While virtually all teachers are worthy of your applause, there are a few who have gone above and beyond the call of duty. Here are ten lessons from some of the most remarkable classroom leaders working today.

1. A Teacher Gone Postal

Dan Stroup, an eighth-grade Bible Studies teacher at Heritage Christian in Indianapolis, isn’t content to see his students vanish into high school and beyond without some parting words—a lot of parting words. For 30 years, Stroup has written a personalized letter to every single one of his current and former students on their respective birthdays. That’s 2800 letters per year, and it grows with each new class. Stroup spends three hours per day composing; remarkably, his correspondents say he’s able to recall specific details about their families. “I just want them to know that I knew them and that I cared,” he told CBS. Message(s) received.

2. Blind Leadership

Though hereditary glaucoma took his sight at the tender age of 3, Jim Hughes didn’t perceive that as a deterrent to his dream of teaching history in high school. Unfortunately, administrators did: After sending out more than 100 job applications, only Farmingdale High School in Farmingdale, New York responded.

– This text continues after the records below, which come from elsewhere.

(* ===== verification/ApiClient.v ===== *)
(** * The admin UI's client of the server

    [internal/adminui/apiclient]: the requests the admin UI sends to the
    server's own API and how it reads the answers.  [net/http] is a parameter,
    [Do], that takes a request to some answer or fails; a request body is the
    JSON value that is sent. *)

From stdpp Require Import base gmap list strings sorting.
From Stdlib Require Import Ascii ZArith Lia.
From S2P Require Import Prelude GoStrings Encoding GoTime AuditChain RateLimit World AuditLog Auth.
From S2P Require Import Registry Strategy Dispatch Http AdminApi.

Local Open Scope string_scope.
Local Open Scope Z_scope.
Local Open Scope list_scope.

(** ** net/url *)

Definition unreserved (c : ascii) : bool :=
  in_range c 48 57 || in_range c 65 90 || in_range c 97 122 || in_set c "-_.~".

Definition upper_hex (n : nat) : ascii := if (n <? 10)%nat then chr (48 + n) else chr (55 + n).
Definition percent (c : ascii) (rest : string) : string :=
  let n := nat_of_ascii c in String "%" (String (upper_hex (n / 16)) (String (upper_hex (n mod 16)) rest)).

(** [url.PathEscape] and [url.QueryEscape]. *)
Fixpoint path_escape (s : string) : string :=
  match s with
  | "" => ""
  | String c s' => if unreserved c || in_set c "$&+=:@" then String c (path_escape s') else percent c (path_escape s')
  end.

Fixpoint query_escape (s : string) : string :=
  match s with
  | "" => ""
  | String c s' =>
      if Ascii.eqb c " " then String "+" (query_escape s')
      else if unreserved c then String c (query_escape s') else percent c (query_escape s')
  end.

(** [url.Values.Encode] on values set once each: by key. *)
Definition key_le (p q : string * string) : Prop := String.leb p.1 q.1 = true.
#[export] Instance key_le_dec : RelDecision key_le.
Proof. intros p q. unfold key_le. apply _. Defined.

Fixpoint join_with (sep : string) (l : list string) : string :=
  match l with [] => "" | [x] => x | x :: l' => x +:+ sep +:+ join_with sep l' end.

Definition values_encode (vs : list (string * string)) : string :=
  join_with "&" ((λ p, query_escape p.1 +:+ "=" +:+ query_escape p.2) <$> merge_sort key_le vs).

(** The pairs with a value. *)
Definition set_values (vs : list (string * string)) : list (string * string) :=
  List.filter (λ p, negb (String.eqb p.2 "")) vs.

(** [strings.TrimRight(s, "/")]. *)
Fixpoint trim_slashes (s : string) : string :=
  match s with
  | "" => ""
  | String c s' => let t := trim_slashes s' in
                   if String.eqb t "" && Ascii.eqb c "/" then "" else String c t
  end.

(** ** Requests *)

Record ClientRequest := mkClientRequest {
  cr_Method : string; cr_URL : string; cr_Authorization : string; cr_TraceID : string; cr_Body : option json }.

Record Client := mkClient { cl_baseURL : string; cl_apiKey : string }.

Definition ApiClientNew (baseURL apiKey : string) : Client := mkClient (trim_slashes baseURL) apiKey.

(** [CreateAppRequest] and [PatchAppRequest] mirror the server's requests; their
    encodings leave empty optional members out. *)
Definition jstr (s : string) : json := JStr (to_valid_utf8 s).
Definition omit_string (k s : string) : list (string * json) := if String.eqb s "" then [] else [(k, jstr s)].
Definition omit_list (k : string) (l : list string) : list (string * json) :=
  match l with [] => [] | _ => [(k, JArr (jstr <$> l))] end.
Definition omit_ptr {A} (k : string) (f : A → json) (o : option A) : list (string * json) :=
  match o with Some x => [(k, f x)] | None => [] end.

Definition encode_create (q : createAppRequest) : json :=
  JObj ([("id", jstr (ca_ID q)); ("name", jstr (ca_Name q))] ++ omit_string "description" (ca_Description q) ++
        omit_string "min_grade" (ca_MinGrade q) ++ omit_list "capabilities" (ca_Capabilities q)).

Definition encode_patch (q : patchAppRequest) : json :=
  JObj (omit_ptr "description" jstr (pa_Description q) ++ omit_ptr "min_grade" jstr (pa_MinGrade q) ++
        omit_ptr "active" JBool (pa_Active q) ++ omit_list "add_capabilities" (pa_Add q) ++
        omit_list "remove_capabilities" (pa_Remove q)).

Definition encode_grade (grade : string) : json := JObj [("grade", jstr grade)].

(** ** Errors *)

(** [*APIError], or any other failure. *)
Inductive client_error :=
| APIError (code : string) (status : Z)
| OtherError (e : error).

(** The [error] member of an answer; what is not such an object decodes to "". *)
Definition error_member (b : body) : string :=
  match b with
  | BError code => code
  | BObject m => match m !! "error" with Some (AStr s) => s | _ => "" end
  | _ => ""
  end.

Definition api_error (resp : Response) : client_error :=
  let code := error_member (rs_Body resp) in
  APIError (if String.eqb code "" then "unknown_error" else code) (rs_Status resp).

(** The columns of a search answer: [apiclient.AuditRow]. *)
Record clientAuditRow := mkClientRow {
  cw_ID : Z; cw_At : string; cw_TraceID : option string; cw_Stage : string; cw_AppID : option string;
  cw_Endpoint : option string; cw_DeliveryChannel : option string; cw_RecipientUserID : option Z;
  cw_RecipientChatID : option Z; cw_ErrorCode : option string }.

(** A row as the server renders it: the instant in whole seconds. *)
Definition client_row (r : AuditRow) : clientAuditRow :=
  let c := a_cols r in
  mkClientRow (a_id r) (format_rfc3339 (at_us c * 1000)) (trace_id c) (stage c) (app_id c) (endpoint c)
    (delivery_channel c) (recipient_user_id c) (recipient_chat_id c) (error_code c).

Record AuditSearchParams := mkSearch {
  sp_Limit : string; sp_Since : string; sp_Until : string; sp_TraceID : string; sp_AppID : string;
  sp_Stage : string; sp_BeforeID : string }.

Section client.
Context `{TG : Telegram} (Do : ClientRequest → M (result Response)).

Definition Health (c : Client) (trace : string) : M (result bool) :=
  r ← Do (mkClientRequest "GET" (cl_baseURL c +:+ "/healthz") "" trace None);
  match r with
  | Err e => mret (Err e)
  | Ok resp => mret (Ok (rs_Status resp =? StatusOK))
  end.

(** [doAdmin]. *)
Definition doAdmin (c : Client) (trace meth path : string) (b : option json) : M (res client_error ()) :=
  r ← Do (mkClientRequest meth (cl_baseURL c +:+ path) ("Bearer " +:+ cl_apiKey c) trace b);
  match r with
  | Err e => mret (Err (OtherError (Wrap "apiclient: request: " e "")))
  | Ok resp =>
      if (StatusOK <=? rs_Status resp) && (rs_Status resp <? 300) then mret (Ok ())
      else mret (Err (api_error resp))
  end.

Definition client_CreateApp (c : Client) (trace : string) (q : createAppRequest) : M (res client_error ()) :=
  doAdmin c trace "POST" "/admin/apps" (Some (encode_create q)).
Definition client_PatchApp (c : Client) (trace id : string) (q : patchAppRequest) : M (res client_error ()) :=
  doAdmin c trace "PATCH" ("/admin/apps/" +:+ path_escape id) (Some (encode_patch q)).
Definition client_DeleteApp (c : Client) (trace id : string) : M (res client_error ()) :=
  doAdmin c trace "DELETE" ("/admin/apps/" +:+ path_escape id) None.
Definition client_PurgeApp (c : Client) (trace id : string) : M (res client_error ()) :=
  doAdmin c trace "DELETE" ("/admin/apps/" +:+ path_escape id +:+ "/purge") None.
Definition PatchUserGrade (c : Client) (trace : string) (telegramID : Z) (grade : string) : M (res client_error ()) :=
  doAdmin c trace "PATCH" ("/admin/users/" +:+ format_int telegramID) (Some (encode_grade grade)).

Definition subscription_path (telegramID : Z) (appID : string) : string :=
  "/admin/users/" +:+ format_int telegramID +:+ "/subscriptions/" +:+ path_escape appID.
Definition client_Subscribe (c : Client) (trace : string) (telegramID : Z) (appID : string) : M (res client_error ()) :=
  doAdmin c trace "POST" (subscription_path telegramID appID) None.
Definition client_Unsubscribe (c : Client) (trace : string) (telegramID : Z) (appID : string) : M (res client_error ()) :=
  doAdmin c trace "DELETE" (subscription_path telegramID appID) None.

(** [SearchAudit]: only the parameters that are filled in. *)
Definition search_path (p : AuditSearchParams) : string :=
  let vs := set_values [("limit", sp_Limit p); ("since", sp_Since p); ("until", sp_Until p);
                        ("trace_id", sp_TraceID p); ("app_id", sp_AppID p); ("stage", sp_Stage p);
                        ("before_id", sp_BeforeID p)] in
  "/admin/audit/search" +:+ match vs with [] => "" | _ => "?" +:+ values_encode vs end.

Definition client_SearchAudit (c : Client) (trace : string) (p : AuditSearchParams)
    : M (res client_error (list clientAuditRow)) :=
  r ← Do (mkClientRequest "GET" (cl_baseURL c +:+ search_path p) ("Bearer " +:+ cl_apiKey c) trace None);
  match r with
  | Err e => mret (Err (OtherError (Wrap "apiclient: request: " e "")))
  | Ok resp =>
      if negb (rs_Status resp =? StatusOK) then mret (Err (api_error resp))
      else match rs_Body resp with
      | BSearch rows _ => mret (Ok (client_row <$> rows))
      | BText _ => mret (Err (OtherError (Wrap "apiclient: decode response: " (Msg "invalid character") "")))
      | _ => mret (Ok [])
      end
  end.
End client.

(** ** What the server reads *)

(** A request with every text made valid UTF-8, as [json.Marshal] does. *)
Definition clean_create (q : createAppRequest) : createAppRequest :=
  mkCreate (to_valid_utf8 (ca_ID q)) (to_valid_utf8 (ca_Name q)) (to_valid_utf8 (ca_Description q))
    (to_valid_utf8 (ca_MinGrade q)) (to_valid_utf8 <$> ca_Capabilities q).
Definition clean_patch (q : patchAppRequest) : patchAppRequest :=
  mkPatch (to_valid_utf8 <$> pa_Description q) (to_valid_utf8 <$> pa_MinGrade q) (pa_Active q)
    (to_valid_utf8 <$> pa_Add q) (to_valid_utf8 <$> pa_Remove q).

Lemma decode_jstrs l : mapM (λ x, decode_string x "") (jstr <$> l) = Some (to_valid_utf8 <$> l).
Proof. induction l as [|s l IH]; [done|]. cbn -[mapM]. cbn [mapM]. by rewrite IH. Qed.

Lemma clean_valid l : Forall (λ s, utf8_ok s = true) l → to_valid_utf8 <$> l = l.
Proof. induction 1; simpl; [done|]. f_equal; [by apply to_valid_id|done]. Qed.

Lemma clean_empty : to_valid_utf8 "" = "".
Proof. reflexivity. Qed.

#[local] Opaque to_valid_utf8.

Lemma decode_encode_patch q : decode_struct patch_fields (encode_patch q) zero_patch = Some (clean_patch q).
Proof.
  destruct q as [d g a add rem]. unfold encode_patch, clean_patch, omit_list.
  destruct d, g, a, add as [|c add], rem as [|c' rem]; cbn -[mapM fmap list_fmap];
    rewrite ?decode_jstrs; reflexivity.
Qed.

Lemma decode_encode_create q : decode_struct create_fields (encode_create q) zero_create = Some (clean_create q).
Proof.
  destruct q as [i n d g caps]. unfold encode_create, clean_create, omit_list, omit_string.
  cbn [ca_ID ca_Name ca_Description ca_MinGrade ca_Capabilities].
  destruct (String.eqb_spec d "") as [->|], (String.eqb_spec g "") as [->|], caps as [|c caps];
    rewrite ?clean_empty; cbn -[mapM fmap list_fmap]; rewrite ?decode_jstrs; reflexivity.
Qed.

(** C38: the client and the server agree on the wire: whatever app is created or
    patched and whatever grade is set, the body the client sends decodes, under
    the server's strict decoder, to exactly the request the client meant (with
    bytes that are not UTF-8 replaced); omitted members come back empty. *)
Theorem wire_roundtrip q p g :
  decode_struct create_fields (encode_create q) zero_create = Some (clean_create q) ∧
  decode_struct patch_fields (encode_patch p) zero_patch = Some (clean_patch p) ∧
  decode_struct grade_fields (encode_grade g) "" = Some (to_valid_utf8 g).
Proof. split_and!; [apply decode_encode_create|apply decode_encode_patch|done]. Qed.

It was a shot in the dark, but it worked. Because Hughes can’t rely on flashy PowerPoint presentations or generic handouts, both he and his students engage one another verbally, prompting more direct interaction than in a typical classroom. And though Hughes would find it difficult to catch anyone taking a shortcut, he needn’t worry: According to a student, his classes are far too respectful of him to ever contemplate cheating.

3. Getting a Bad Rap

A frustrated math teacher in a poorly-performing San Diego school, Alex Kajitani began imparting lessons utilizing rap and hip-hop lyrics that he would perform in front of classes. While his students were understandably horrified by the image of a middle-aged man spitting rhymes about geometry, the unorthodox approach worked: Test scores began outpacing those of other, well-financed schools in the district, and Kajitani was named California’s 2009 Teacher of the Year. He now circulates a series of “Rappin’ Mathematician” lesson plans for fellow educators.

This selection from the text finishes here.